■ **Study material**

(** The claim C4 as stated fails: on a US Letter first page (612 wide) a
    1120 x 800 cover gives an inserted page whose width is the double just
    below 612 (0x1.31fffffffffffp+9, printed 611.9999999999999), not 612. *)
Lemma cover_width_not_exact :
  page_width <$> pages (document cover_state) !! 0 = Some 612%float ∧
  ∃ page,
    pages (document (state_after (cover cover_platform (Some png_cover) "/book")
                       cover_state)) !! 0 = Some page ∧
    page_width page = 0x1.31fffffffffffp+9%float ∧
    page_width page ≠ 612%float.
Proof.
  split; [reflexivity|]. eexists. split; [by vm_compute|].
  split; [reflexivity|]. simpl. intros Heq.
  apply (f_equal (λ x, PrimFloat.eqb x 612)) in Heq. vm_compute in Heq. discriminate.
Qed.

(** C8: for a cover whose media type is neither image/png nor image/jpeg,
    [cover] returns normally and changes nothing: in particular the number
    of pages and the page at index 0 are what they were. *)
Theorem cover_unsupported (P : Platform) (c : CoverItem) (root : string) (s : State) :
  mediaType c ≠ "image/png" → mediaType c ≠ "image/jpeg" →
  outcome (cover P (Some c) root) s = Ok tt ∧
  document (state_after (cover P (Some c) root) s) = document s ∧
  length (pages (document (state_after (cover P (Some c) root) s)))
    = length (pages (document s)) ∧
  pages (document (state_after (cover P (Some c) root) s)) !! 0
    = pages (document s) !! 0.
Proof.
  intros Hpng Hjpg. unfold outcome, state_after.
  by rewrite cover_skipped by (left; done).
Qed.

Lemma cover_unsupported_witness :
  mediaType gif_cover ≠ "image/png" ∧ mediaType gif_cover ≠ "image/jpeg" ∧
  outcome (cover sample_platform (Some gif_cover) "/book") sample_state = Ok tt ∧
  pages (document (state_after (cover sample_platform (Some gif_cover) "/book")
                     sample_state)) !! 0 = Some letter_page.
Proof.
  split; [done|]. split; [done|].
  destruct (cover_unsupported sample_platform gif_cover "/book" sample_state
              ltac:(done) ltac:(done)) as (Hok & _ & _ & Hp0).
  split; [exact Hok | exact Hp0].
Defined.

(** C9: for a cover with an unsupported media type, and for a cover whose
    src has no path component, [cover] returns before any file access: the
    event trace and the file system are as they were and the call cannot
    fail, whatever the file system holds (the cover file may be missing). *)
Theorem cover_no_file_access (P : Platform) (c : CoverItem) (root : string)
  (s : State) :
  (mediaType c ≠ "image/png" ∧ mediaType c ≠ "image/jpeg") ∨
  url_pathname P (src c) = None ∨ url_pathname P (src c) = Some "" →
  outcome (cover P (Some c) root) s = Ok tt ∧
  trace (state_after (cover P (Some c) root) s) = trace s ∧
  files (state_after (cover P (Some c) root) s) = files s ∧
  (∀ path, outcome (cover P (Some c) root) s ≠ Throw (IOError path)).
Proof.
  intros Hskip. unfold outcome, state_after.
  by rewrite cover_skipped by assumption.
Qed.

Lemma cover_no_file_access_witness :
  (mediaType gif_cover ≠ "image/png" ∧ mediaType gif_cover ≠ "image/jpeg") ∧
  files sample_state !! path_join sample_platform "/book" "cover.gif" = None ∧
  outcome (cover sample_platform (Some gif_cover) "/book") sample_state = Ok tt ∧
  trace (state_after (cover sample_platform (Some gif_cover) "/book") sample_state)
    = [].
Proof.
  assert (Hmedia : mediaType gif_cover ≠ "image/png" ∧
                   mediaType gif_cover ≠ "image/jpeg") by (split; discriminate).
  split; [exact Hmedia|]. split; [reflexivity|].
  destruct (cover_no_file_access sample_platform gif_cover "/book" sample_state
              (or_introl Hmedia)) as (Hok & Htr & _).
  split; [exact Hok | exact Htr].
Defined.

(** ** Text *)

Lemma rev_app_append (a b c : string) :
  String.rev_app (a ++ b) c = String.rev_app b (String.rev_app a c).
Proof. revert c. induction a as [|x a IH]; intros c; [done|]. simpl. apply IH. Qed.










(** ** Export theorems *)

Ltac unfold_save :=
  unfold state_after, outcome, save, document_save, writeFile, store_file,
    pressReadyModule_build, run_build, uuid, get_document, modify_document, emit,
    mbind, M_bind, mret, M_ret.



Example save_direct_sample :
  trace (state_after (save sample_platform "book.pdf" false) sample_state)
  = [ WriteFile "book.pdf" [] ].
Proof. reflexivity. Qed.

Example save_pressReady_sample :
  trace (state_after (save sample_platform "book.pdf" true) sample_state)
  = [ WriteFile sample_tmp_path []; PressReadyBuild sample_tmp_path "book.pdf" ].
Proof. reflexivity. Qed.

(** ** Further examples *)

(** [PDFName.of] decodes what it is given: an id with [#41] in it gets a
    Dest with [A] in its place, and an id without [#] is kept. *)
Example PDFName_of_sample :
  PDFName_of "sec#41" = PDFName "secA" ∧ PDFName_of "ch1" = PDFName "ch1".
Proof. by vm_compute. Qed.

(** A term listed with no entry stops [metadata] with a [TypeError]; the
    Producer slot has been written by then, the later slots have not. *)
Example metadata_no_entry_throws :
  outcome (metadata sample_platform tree_no_title_entry) sample_state = Throw TypeError ∧
  info (document (state_after (metadata sample_platform tree_no_title_entry)
                    sample_state))
  = mkDocInfo (Some "Vivliostyle") None None None None None None.
Proof. by vm_compute. Qed.

(** ** More on the outline *)

Lemma Siblings_children (sibs forest : list PDFTocItem) (j : nat) (node : PDFTocItem) :
  Siblings sibs forest → sibs !! j = Some node → Siblings (children node) forest.
Proof.
  induction 1 as [|forest parent Hin Hbelow IH]; intros Hj.
  - apply Siblings_below with node; [|constructor].
    apply list_elem_of_lookup. eauto.
  - apply Siblings_below with parent; [assumption | by apply IH].
Qed.

Lemma addRefs_parents_sequence (l : list TOCItem) :
  Forall (λ item, ∀ parent ctx node child,
            node ∈ nodes_of (addRefs (toc_children item) parent ctx).1 →
            child ∈ children node → parentRef child = ref node) l →
  ∀ parent ctx node child,
    node ∈ nodes_of (addRefs l parent ctx).1 →
    child ∈ children node → parentRef child = ref node.
Proof.
  induction 1 as [|item items Hitem _ IH]; intros parent ctx node child Hnode Hchild.
  { simpl in Hnode. set_solver. }
  rewrite addRefs_cons, addRefs_item_unfold in Hnode. cbn zeta in Hnode.
  cbn [fst snd] in Hnode. rewrite nodes_of_cons in Hnode. cbn [children] in Hnode.
  apply elem_of_cons in Hnode as [->|Hnode].
  - cbn [children ref] in *.
    destruct (addRefs_spec (toc_children item) (ref_at (S (largestObjectNumber ctx)))
                (nextRef ctx).2) as (_ & _ & _ & _ & Hparents).
    rewrite Forall_forall in Hparents. by apply Hparents.
  - apply elem_of_app in Hnode as [Hnode|Hnode]; [by eapply Hitem | by eapply IH].
Qed.

Lemma addRefs_parents (l : list TOCItem) (parent : PDFRef) (ctx : PDFContext)
  (node child : PDFTocItem) :
  node ∈ nodes_of (addRefs l parent ctx).1 → child ∈ children node →
  parentRef child = ref node.
Proof.
  revert parent ctx node child. apply addRefs_parents_sequence.
  induction l as [|item items IH]; constructor; [|exact IH].
  clear IH items. induction item as [i t cs Hcs] using TOCItem_forall_ind.
  simpl. apply addRefs_parents_sequence. exact Hcs.
Qed.

Lemma outlineItemDict_base (sibs : list PDFTocItem) (j : nat) (node : PDFTocItem) :
  outlineItemDict sibs j node !! "Title" = Some (PDFHexString (item_title node)) ∧
  outlineItemDict sibs j node !! "Dest" = Some (PDFName_of (item_id node)) ∧
  outlineItemDict sibs j node !! "Parent" = Some (PDFRefObj (parentRef node)).
Proof. repeat split; dict_lookup. Qed.

Lemma erase_fields (node : PDFTocItem) :
  toc_id (erase node) = item_id node ∧ toc_title (erase node) = item_title node.
Proof. by destruct node. Qed.

Lemma decodeName_unfold (c h l : Ascii.ascii) (rest : string) :
  decodeName (String c (String h (String l rest)))
  = match (if decide (c = "#"%char) then hex_digit h else None), hex_digit l with
    | Some a, Some b => String (ascii_of_N (16 * a + b)) (decodeName rest)
    | _, _ => String c (decodeName (String h (String l rest)))
    end.
Proof. reflexivity. Qed.

(** A name without [#] is kept as it is. *)
Lemma decodeName_plain (name : string) :
  count_char "#" name = 0 → decodeName name = name.
Proof.
  induction name as [|c tail IH]; [done|].
  cbn [count_char]. destruct (decide (c = "#"%char)) as [|Hc]; [done|].
  intros Htail. specialize (IH Htail).
  destruct tail as [|h [|l rest]]; [done | done |].
  rewrite decodeName_unfold, decide_False by exact Hc.
  by rewrite IH.
Qed.

(** X1: [toc] annotates the tree it is given (same shape, ids and titles).
    In the document it leaves on a non-empty tree, the dictionary of every
    node carries the node's title as Title and, when the node's id contains
    no [#], the id as the name in Dest (an id with [#] in it goes through
    the decoding of [PDFName.of]); the Parent of a top-level node is the
    outline root, and the Parent of any other node is the reference of the
    node it is a child of. *)
Theorem toc_node_dictionary (items : list TOCItem) (s : State) :
  items ≠ [] →
  let d := document s in
  let forest := itemsWithRefs_of items d in
  let objects :=
    indirectObjects (doc_context (document (state_after (toc items) s))) in
  map erase forest = items ∧
  (∀ node, node ∈ nodes_of forest →
     ∃ dict, objects !! ref node = Some (PDFDict dict) ∧
       dict !! "Title" = Some (PDFHexString (toc_title (erase node))) ∧
       (count_char "#" (toc_id (erase node)) = 0 →
        dict !! "Dest" = Some (PDFName (toc_id (erase node))))) ∧
  (∀ top, top ∈ forest →
     ∃ dict, objects !! ref top = Some (PDFDict dict) ∧
       dict !! "Parent" = Some (PDFRefObj (outlineRef_of d))) ∧
  (∀ node child, node ∈ nodes_of forest → child ∈ children node →
     ∃ dict, objects !! ref child = Some (PDFDict dict) ∧
       dict !! "Parent" = Some (PDFRefObj (ref node))).
Proof.
  intros Hne d forest objects. subst forest objects.
  destruct (toc_run items s) as (_ & -> & _). fold d.
  split; [apply itemsWithRefs_erase|]. repeat split.
  - intros node Hin.
    destruct (nodes_of_Siblings _ _ Hin) as (sibs & j & Hs & Hj).
    exists (outlineItemDict sibs j node). split; [by apply toc_lookup_node|].
    destruct (erase_fields node) as [-> ->].
    destruct (outlineItemDict_base sibs j node) as (? & Hdest & _).
    split; [done|]. intros Hplain. rewrite Hdest. unfold PDFName_of.
    by rewrite decodeName_plain.
  - intros top [j Hj]%list_elem_of_lookup.
    exists (outlineItemDict (itemsWithRefs_of items d) j top).
    split; [apply toc_lookup_node; [done | constructor | done]|].
    destruct (outlineItemDict_base (itemsWithRefs_of items d) j top) as (_ & _ & ->).
    destruct (addRefs_spec items (outlineRef_of d) (nextRef (doc_context d)).2)
      as (_ & _ & _ & _ & Hparents).
    rewrite Forall_forall in Hparents. fold (itemsWithRefs_of items d) in Hparents.
    rewrite (Hparents top); [done|]. apply list_elem_of_lookup. eauto.
  - intros node child Hnode [k Hk]%list_elem_of_lookup.
    destruct (nodes_of_Siblings _ _ Hnode) as (sibs & j & Hs & Hj).
    pose proof (Siblings_children _ _ _ _ Hs Hj) as Hc.
    exists (outlineItemDict (children node) k child).
    split; [by apply toc_lookup_node|].
    destruct (outlineItemDict_base (children node) k child) as (_ & _ & ->).
    rewrite (addRefs_parents items (outlineRef_of d) (nextRef (doc_context d)).2
               node child); [done | exact Hnode |].
    apply list_elem_of_lookup. eauto.
Qed.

■ **Directions for this task**
In the entries, some lines may contain the word "Hparents". Give how many do, as a number by itself.

■ **Exercise solution**
5